Jeez, my bullshit-ometer just went off scale.  :facepalm:

The words make sense - individually.

Together, well...
Title: Re: Pokemon Go
Post by: Mr Larrington on 15 July, 2016, 05:13:31 pm
The "insane management-speak phrases" thred is over there1 ===>

1: E&OE.
Title: Re: Pokemon Go
Post by: caerau on 15 July, 2016, 05:20:59 pm
That's not insane management speak - it's deliberate pseudoscientific jargon-ification.  :P
Title: Re: Pokemon Go
Post by: Kim on 15 July, 2016, 05:44:43 pm
http://road.cc/content/news/196901-could-pok%C3%A9mon-go-pose-safety-threat-cyclists
Title: Re: Pokemon Go
Post by: Jakob W on 15 July, 2016, 08:08:07 pm
I don't think it's bullshit-speaky; it reads to me like field-specific jargon, which is always used with insiders in mind. I can't think of a way to precisely restate that sentence in non-technical language that wouldn't be significantly longer, which is where jargon is useful.
Title: Re: Pokemon Go
Post by: Kim on 15 July, 2016, 08:13:04 pm
Indeed.  Though you could argue that some[1] fields' jargon are indistinguishable from advanced bullshit.

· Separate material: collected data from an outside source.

(** C2. A call that gets the lock on an authenticated session sends one GET
    to the token endpoint for type [csrf]; nothing is injected or POSTed
    before it, and the token injected and POSTed afterwards is the one that
    GET returned.  On an anonymous session there is no GET at all, and the
    token injected and POSTed is the placeholder. *)
Theorem modify_page_token (E : env) (action : string) (json : ref) (w : world) :
  lock_edit (self w) = false ->
  let r := run E (modify_page action json) w in
  (logged_in (self w) = true ->
   exists pre resp post,
     actions r = pre ++ AGet (token_url (url (self w)) "csrf") resp :: post /\
     (forall a, a ∈ pre -> is_injection a = false /\ is_token_request a = false) /\
     (forall a, a ∈ post -> is_token_request a = false) /\
     (forall token,
        ASetItem json "token" token ∈ post \/
        (exists u data resp', APost u data resp' ∈ post /\ data !! "token" = Some token) ->
        exists data, resp = Some data /\
                     lookup_path data (token_path "csrf") = inr token) /\
     (forall data token,
        resp = Some data -> lookup_path data (token_path "csrf") = inr token ->
        is_Some (heap w !! json) -> ASetItem json "token" token ∈ post)) /\
  (logged_in (self w) = false ->
   (forall a, a ∈ actions r -> is_token_request a = false) /\
   (forall token, ASetItem json "token" token ∈ actions r ->
                  token = PStr anonymous_token) /\
   (forall u data resp, APost u data resp ∈ actions r ->
                        data !! "token" = Some (PStr anonymous_token)) /\
   (is_Some (heap w !! json) ->
    ASetItem json "token" (PStr anonymous_token) ∈ actions r)).
Proof.
  intros Hl r. unfold r. clear r. split; intros Hlog.
  - unfold_http. exec; try congruence.
    all: first [ eexists [_; _; _; _; _; _], _, _; split; [reflexivity|]
               | eexists [_; _; _; _], _, _; split; [reflexivity|] ].
    all: split; [intros a Hin; trace_inv Hin; by subst|].
    all: split; [intros a Hin; trace_inv Hin; by subst|].
    all: split.
    all: try (intros token [Hin|(u & data & resp' & Hin & Hlook)]; trace_inv Hin;
              (simplify_eq;
               try (rewrite lookup_insert_eq in Hlook; injection Hlook as <-);
               eexists; (split; [reflexivity|]); by use_getitem)).
    all: intros data token [= <-]; use_getitem; intros Hpath Hheap;
           try discriminate Hpath; try (by destruct Hheap as [? [=]]).
    all: injection Hpath as <-; in_trace.
  - unfold_http. exec; try congruence.
    all: split; [intros a Hin; trace_inv Hin; by subst|].
    all: split; [intros token Hin; trace_inv Hin; by simplify_eq|].
    all: split; [intros u data resp Hin; trace_inv Hin; simplify_eq;
                 by rewrite lookup_insert_eq|].
    all: intros Hheap; try (by destruct Hheap as [? [=]]); in_trace.
Qed.

(** An authenticated edit asks for a token first; an anonymous move asks for
    none and posts the placeholder. *)
Lemma modify_page_token_witness :
  let E := sample_env 1 (token_response "tok") (PDict ∅) in
  let r := run E (modify_page "edit" 0%nat) (sample_world true 0) in
  let r' := run E (modify_page "move" 0%nat) (sample_world false 0) in
  (exists pre resp post,
     actions r = pre ++ AGet (token_url "https://wiki/api.php" "csrf") resp :: post /\
     ASetItem 0%nat "token" (PStr "tok") ∈ post) /\
  (forall a, a ∈ actions r' -> is_token_request a = false) /\
  ASetItem 0%nat "token" (PStr anonymous_token) ∈ actions r'.
Proof.
  intros E r r'. split.
  - destruct (modify_page_token E "edit" 0%nat (sample_world true 0) eq_refl)
      as [Hauth _].
    destruct (Hauth eq_refl) as (pre & resp & post & Hact & _ & _ & _ & Hinj).
    exists pre, resp, post. split; [exact Hact|].
    assert (resp = Some (token_response "tok")) as ->.
    { assert (AGet (token_url "https://wiki/api.php" "csrf") resp ∈ actions r) as Hin
        by (unfold r; rewrite Hact, elem_of_app, elem_of_cons; tauto).
      vm_compute in Hin. trace_inv Hin. by injection Hin as ->. }
    apply (Hinj (token_response "tok")); [reflexivity|reflexivity|].
    by exists {["title" := PStr "T"]}.
  - destruct (modify_page_token E "move" 0%nat (sample_world false 0) eq_refl)
      as [_ Hanon].
    destruct (Hanon eq_refl) as (Hnone & _ & _ & Hinj).
    split; [exact Hnone|]. apply Hinj. by exists {["title" := PStr "T"]}.
Defined.

(** ** [modify_page]: the answer to the submission *)

(** C1, as stated, fails: the server answers the POST with [{"error": {}}].
    The response has a top-level [error] entry, yet the call returns [True];
    and with [{"error": {"code": "x"}}] it is [KeyError('info')] that comes
    out, not [EditError]. *)
Lemma modify_page_error_entry_not_surfaced :
  let falsy := PDict {["error" := PDict ∅]} in
  let no_info := PDict {["error" := PDict {["code" := PStr "x"]}]} in
  let w := sample_world false 0 in
  getitem falsy "error" = inr (PDict ∅) /\
  out (run (sample_env 1 PNone falsy) (modify_page "edit" 0%nat) w)
  = Returned (PBool true) /\
  getitem no_info "error" = inr (PDict {["code" := PStr "x"]}) /\
  out (run (sample_env 1 PNone no_info) (modify_page "edit" 0%nat) w)
  = Raised (KeyError "info").
Proof. vm_compute. done. Qed.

The problem with jargon is that if you put too much effort into avoiding it you either end up writing a dictionary or it all goes a bit Thing Explainer (https://xkcd.com/thing-explainer/).


[1] Not implying this one.
Title: Re: Pokemon Go
Post by: BrianI on 15 July, 2016, 08:15:01 pm
Gotta catch them all!
Although preferably by not getting lost down a cave 100ft underground:

http://www.bbc.co.uk/news/uk-england-wiltshire-36805615 (http://www.bbc.co.uk/news/uk-england-wiltshire-36805615)

I hope we don't see a Pokemon Go related death, with someone walking into the path of a car / train / off a cliff trying to catch a pokemon....
Title: Re: Pokemon Go
Post by: Bledlow on 15 July, 2016, 08:17:41 pm
Forbury Gardens in Reading (see below) was full of vaguely geeky & mostly male young people staring at phones at 5.30 pm today. I paused briefly as I walked through to ask one what it was all about, & he said "I don't know if you've heard of it, but there's an app called Pokemon Go . . .  ".

I assured him I had, & now understood what was happening, & thanked him.
(http://l7.alamy.com/zooms/f55c634230644c89a188758aa76c597d/forbury-gardens-reading-berkshire-uk-ejabc9.jpg)
Title: Re: Pokemon Go
Post by: Kim on 15 July, 2016, 08:21:50 pm
Forbury Gardens in Reading (see below) was full of vaguely geeky & mostly male young people staring at phones at 5.30 pm today.

I've noticed that my geek-dar has been out of calibration since all the boys started getting vaguely 70s haircuts.  In my day that was a pretty good signifier of geekishness, but not so much any more.

I suppose this is the same process by which Old People couldn't tell the difference between harmless nerds and random thugs when I was firmly in the former category...
Title: Re: Pokemon Go
Post by: Redlight on 16 July, 2016, 09:57:30 am
Gotta catch them all!
Although preferably by not getting lost down a cave 100ft underground:

http://www.bbc.co.uk/news/uk-england-wiltshire-36805615 (http://www.bbc.co.uk/news/uk-england-wiltshire-36805615)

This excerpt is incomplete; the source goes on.